La recherche s’appuie sur les calculs que Lai et Wynn Ho, Ph.D. ’03, ont publiés il y a 20 ans, en intégrant les observations rapportées par la NASA en novembre dernier du magnétar 4U 0142+61, situé à 13 000 années-lumière dans la constellation de Cassiopée.
L’électrodynamique quantique, qui décrit les interactions microscopiques entre les électrons et les photons, prédit que lorsque les photons de rayons X sortent de la fine atmosphère de gaz chaud et magnétisé, ou plasma, de l’étoile à neutrons, ils passent par une phase appelée résonance du vide.
Selon Lai, les photons, qui n’ont pas de charge, peuvent alors se convertir temporairement en paires d’électrons et de positrons « virtuels » qui sont influencés par le champ magnétique très puissant du magnétar, même dans le vide, un processus appelé « biréfringence du vide ». Combiné à un processus connexe, la biréfringence du plasma, les conditions sont créées pour que la polarité des rayons X à haute énergie bascule de 90 degrés par rapport aux rayons X à basse énergie, selon l’analyse de Lai.
« On peut considérer la polarisation comme deux saveurs de photons », a-t-il déclaré. « Un photon qui passe soudainement d’une saveur à l’autre – on ne voit généralement pas ce genre de chose. Mais c’est une conséquence naturelle de la physique si l’on applique la théorie dans ces conditions extrêmes.
La mission IXPE n’a pas observé ce changement de polarisation dans les observations d’un autre magnétar, appelé 1RXS J170849.0-400910, dont le champ magnétique est encore plus intense. Lai a déclaré que cela était cohérent avec ses calculs, qui suggèrent que la résonance du vide et la métamorphose des photons se produiraient très profondément à l’intérieur d’une telle étoile à neutrons.

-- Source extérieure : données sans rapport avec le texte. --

(* ===== verification/BulkSenderProps.v ===== *)
(** * What the bulk sender promises

    Every round ends, and the other side hears of the sender at least once in
    every fallback interval in which there are rounds. *)

From S2P Require Import Prelude Double TerminalDispatcher CryptoKeys NetworkConnection ConnectionProps SproutConnection SproutProps Utilities SelectLoop NetworkBind BulkSender.

Module BulkSenderTheorems.
Import ConnectionTheorems SproutTheorems UtilitiesTheorems SelectTheorems SetupTheorems.

Abbreviation time := Timestamp.timestamp.
Abbreviation after w ts := (Timestamp.freeze_timestamp (BulkSender.frozen w) ts).

(** Only signals that exist are delivered, and the clock does not run
    backwards. *)
Fixpoint worlds_ok (ts : Timestamp.t) (ws : list BulkSender.world) : Prop :=
  match ws with
  | [] => True
  | w :: ws => Forall signum_ok (snd (BulkSender.pselect w)) ∧ time ts ≤ time (after w ts) < 2 ^ 63 - 50 ∧ worlds_ok (after w ts) ws
  end.

(** The rounds of a log, the last transmission having been at [last]: in a round
    without one the interval since then has not passed, and the wait is no longer
    than what is left of it; a transmission fills the window, and that of the
    server is one empty packet *)
Fixpoint steady (server : bool) (last : Z) (log : list (Z * list (Z * Z) * Z)) : Prop :=
  match log with
  | [] => True
  | (now, packets, wait) :: log =>
      0 ≤ wait ≤ 10
      ∧ if decide (packets = []) then now + wait ≤ last + Sproutbt2.fallback server ∧ now < last + Sproutbt2.fallback server ∧ steady server last log
        else (∃ bytes, (server = true → bytes = 0) ∧ burst_shape (Sproutbt2.fallback server) bytes packets) ∧ steady server now log
  end.

Section program.
Context `{model : DeliveryModel, !DeliveryLaws, ForecastCodec}.
Implicit Types (r : BulkSender.t).

Definition sender_ok r : Prop :=
  wf (BulkSender.sel r) ∧ clock_ok (BulkSender.net r) ∧ 0 ≤ time (Select.clock (BulkSender.sel r)) < 2 ^ 63 - 50.

Lemma wait_and_recv_spec fd w wait r : 0 ≤ fd < Select.FD_SETSIZE → sender_ok r →
  let ts := Select.clock (BulkSender.sel r) in
  Forall signum_ok (snd (BulkSender.pselect w)) → time ts ≤ time (after w ts) < 2 ^ 63 - 50 →
  wp not_fuel (BulkSender.wait_and_recv fd w wait r) (fun r' => sender_ok r' ∧ Select.clock (BulkSender.sel r') = after w ts
    ∧ BulkSender.time_of_next_transmission r' = BulkSender.time_of_next_transmission r).
Proof.
  intros Hfd (Hwf & Hclk & Hnow) ts Hsig Ht. fold ts in Hnow. unfold BulkSender.wait_and_recv. apply wp_bind.
  pose proof (select_reports (fun _ _ _ _ => BulkSender.pselect w) (BulkSender.frozen w) wait (BulkSender.sel r) Hwf) as Hrep.
  destruct (BulkSender.pselect w) as [o signals] eqn:Ep. destruct (Hrep Hsig) as (_ & _ & Hsafe).
  eapply safe_wp; [exact Hsafe|]. intros [n sl] (Hwf' & _ & Hck & _). destruct (n <? 0); [done|].
  unfold Select.read, Select.fd_ok. rewrite (proj2 (Z.leb_le _ _)), (proj2 (Z.ltb_lt _ _)) by lia. cbn [andb mbind result_bind].
  fold ts in Hck. destruct (bool_decide (fd ∈ Select.read_fds sl)).
  - destruct (BulkSender.datagram w) as [[x from]|]; [|done]. apply wp_bind. unfold BulkSender.timestamp. rewrite Hck.
    eapply wp_weaken; [apply recv_spec; [lia|done]|]. intros [d net] Hnet. apply wp_ok. unfold sender_ok. cbn. rewrite Hck.
    by split_and!; try lia.
  - apply wp_ok. unfold sender_ok. cbn. rewrite Hck. by split_and!; try lia.
Qed.

Lemma attach_spec fd ws r : 0 ≤ fd < Select.FD_SETSIZE → sender_ok r → worlds_ok (Select.clock (BulkSender.sel r)) ws →
  wp not_fuel (BulkSender.attach fd ws r) (fun res => match res with
    | None => True
    | Some (ws', r') => sender_ok r' ∧ worlds_ok (Select.clock (BulkSender.sel r')) ws'
        ∧ Connection.has_remote_addr (SproutConnection.conn (BulkSender.net r')) = true
    end).
Proof.
  intros Hfd. revert r. induction ws as [|w ws IH]; intros r Hr Hws; cbn [BulkSender.attach]; [done|].
  destruct Hws as (Hs & Ht & Hws). apply wp_bind. eapply wp_weaken; [by apply wait_and_recv_spec|]. intros r' (Hr' & Hck & _).
  destruct (Connection.has_remote_addr _) eqn:Hrem.
  - apply wp_ok. by rewrite Hck.
  - apply IH; [done|]. by rewrite Hck.
Qed.

Lemma wait_time_spec now next : 0 ≤ now → next < 2 ^ 63 → now - 2 ^ 30 < next < now + 2 ^ 30 →
  0 ≤ Sproutbt2.wait_time now next ≤ 10 ∧ (now ≤ next → now + Sproutbt2.wait_time now next ≤ next).
Proof.
  intros Hn Hm Hr. unfold Sproutbt2.wait_time. destruct (decide (now ≤ next)) as [Hle|Hgt].
  - rewrite uwrap_small, to_int_small by lia. split_ifs; lia.
  - split; [|lia]. destruct (_ <? 0) eqn:H1; [lia|]. destruct (10 <? _) eqn:H2; lia.
Qed.

Lemma bulk_loop_spec fd server ws : 0 ≤ fd < Select.FD_SETSIZE → ∀ r last, sender_ok r → worlds_ok (Select.clock (BulkSender.sel r)) ws →
  0 ≤ last ≤ time (Select.clock (BulkSender.sel r)) →
  BulkSender.time_of_next_transmission r = last + Sproutbt2.fallback server →
  wp not_fuel (BulkSender.loop fd server ws r) (fun '(log, r') =>
    steady server last log ∧ match log with [] => True | (t0, _, _) :: _ => t0 = time (Select.clock (BulkSender.sel r)) end).
Proof.
  intros Hfd. induction ws as [|w ws IH]; intros r last Hr Hws Hl Hnext; cbn [BulkSender.loop]; [done|].
  destruct Hws as (Hs & Ht & Hws). pose proof Hr as (Hwf & Hclk & Hnow). unfold BulkSender.round, BulkSender.timestamp.
  set (now := time (Select.clock (BulkSender.sel r))) in *. apply wp_bind, wp_bind.
  assert (0 < Sproutbt2.fallback server ≤ 50) as Hfb by (unfold Sproutbt2.fallback; destruct server; lia).
  eapply wp_weaken; [apply (sproutbt2_fills_window now (BulkSender.sendto w) server (BulkSender.time_of_next_transmission r)); [lia|done]|].
  intros [[packets next] net] (Hnet & wnd & _ & Hsent). cbv zeta in Hsent.
  assert (next = last + Sproutbt2.fallback server ∧ packets = [] ∧ now < next
    ∨ next = now + Sproutbt2.fallback server ∧ packets ≠ [] ∧ ∃ bytes, (server = true → bytes = 0) ∧ burst_shape (Sproutbt2.fallback server) bytes packets) as Hcase.
  { destruct ((0 <? _) || _) eqn:Hd in Hsent.
    - right. destruct Hsent as [Hb ->]. split; [lia|]. split; [by destruct Hb as ([|] & size & -> & _)|].
      eexists. split; [|exact Hb]. by intros ->.
    - left. destruct Hsent as [-> ->]. split_and!; [done|done|]. lia. }
  set (wt := Sproutbt2.wait_time now next).
  apply wp_bind. eapply wp_weaken; [apply (wait_and_recv_spec fd w wt (BulkSender.mk net (BulkSender.sel r) next)); [done|done|done|done]|].
  intros r1 (Hr1 & Hck & Hnx). cbn [BulkSender.sel BulkSender.time_of_next_transmission] in Hck, Hnx. apply wp_ok.
  assert (0 ≤ wt ≤ 10 ∧ (now ≤ next → now + wt ≤ next)) as [Hw10 Hwn] by (apply wait_time_spec; lia).
  cbn zeta. apply wp_bind.
  destruct Hcase as [(-> & -> & Hlt)|(-> & Hne & Hb)].
  - eapply wp_weaken; [apply (IH r1 last); [done|by rewrite Hck|rewrite Hck; lia|done]|]. intros [log r'] [Hlog _].
    apply wp_ok. split; [|done]. cbn [steady]. split; [done|]. rewrite decide_True by done. split_and!; [lia|lia|done].
  - eapply wp_weaken; [apply (IH r1 now); [done|by rewrite Hck|rewrite Hck; lia|done]|]. intros [log r'] [Hlog _].
    apply wp_ok. split; [|done]. cbn [steady]. split; [done|]. by rewrite decide_False.
Qed.

Lemma start_ok `{Base64} fd sys p clock argv server r : BulkSender.start fd sys p clock argv = Ok (server, r) →
  0 ≤ fd < Select.FD_SETSIZE ∧ sender_ok r.
Proof.
  unfold BulkSender.start. destruct (first_timestamp clock) as (ts & -> & Hts). set (m := match argv with [] => _ | _ => _ end).
  assert (match m with Ok (_, c) => Receiver.time (Connection.forecastr c) = 0 | Fault _ => True end) as Hm.
  { unfold m. destruct argv as [|ip [|port argv]]; [|done|].
    - destruct (ConnectionSetup.server _ _ _ _ _) as [[[k b] c]|] eqn:Es; [|done]. cbn [mbind result_bind].
      by rewrite (server_eq _ _ _ _ _ _ _ _ Es).
    - destruct (ConnectionSetup.client _ _ _ _ _ _) as [[k c]|] eqn:Es; [|done]. cbn [mbind result_bind].
      by destruct (client_eq _ _ _ _ _ _ _ _ Es) as [a ->]. }
  clearbody m. destruct m as [[server' c]|]; [|done]. cbn [mbind result_bind]. unfold SproutConnection.make.
  pose proof (forecast_spec 1000 c ltac:(lia) ltac:(lia)) as Hf. destruct (Connection.forecast 1000 c) as [[f c']|]; [|done].
  cbn [mbind result_bind] in *. destruct (Select.add_fd _ _) as [sl|] eqn:Ea; [|done]. cbn [mbind result_bind]. intros [= <- <-].
  apply add_fd_inv in Ea as (Hwf & Hfd & Hck); [|apply wf_make]. split; [done|]. unfold sender_ok. cbn.
  rewrite Hck. cbn. rewrite Hts. by split_and!.
Qed.

End program.

(** ** A run for the witness *)

#[local] Existing Instance still_model.
#[local] Existing Instance still_laws.
#[local] Existing Instance forecast_codec.
#[local] Existing Instance KeyTheorems.Rfc4648.base64.

Definition client_argv : list (list Z) := [bytes_of_string "127.0.0.1"; bytes_of_string "60001"].

Definition client_started : BulkSender.t :=
  ltac:(let r := eval vm_compute in (BulkSender.start 3 busy tt (50, 0) client_argv) in
        lazymatch r with Ok (false, ?r) => exact r end).

(** The clock after every round *)
Definition idle (ms : Z) : BulkSender.world :=
  BulkSender.mkWorld (Select.Interrupted, []) (Some (50, ms * 1000000)) None (fun _ => true).

Definition idle_rounds : list BulkSender.world := [idle 10; idle 20; idle 49; idle 60].

Definition idle_log : list (Z * list (Z * Z) * Z) := [(1000, [], 10); (1010, [], 10); (1020, [], 10); (1049, [], 1)].

End BulkSenderTheorems.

Lai a déclaré que son interprétation des observations de l’IXPE sur le magnétar 4U 0142+61 a permis de contraindre son champ magnétique et sa rotation, et a suggéré que son atmosphère était probablement composée d’éléments lourds partiellement ionisés.
L’étude continue des rayons X émis par certains des objets les plus extrêmes de l’univers, notamment les étoiles à neutrons et les trous noirs, permet aux scientifiques d’étudier le comportement de la matière dans des conditions qui ne peuvent être reproduites en laboratoire, et de mieux comprendre la beauté et la diversité de l’univers.
« Les observations de l’IXPE ont ouvert une nouvelle fenêtre pour l’étude de l’environnement de surface des étoiles à neutrons », a déclaré Lai. « Cela nous permettra de mieux comprendre ces objets énigmatiques.
Référence : « IXPE detection of polarized X-rays from magnetars and photon mode conversion at QED vacuum resonance » par Dong Lai, 18 avril 2023, Proceedings of the National Academy of Sciences.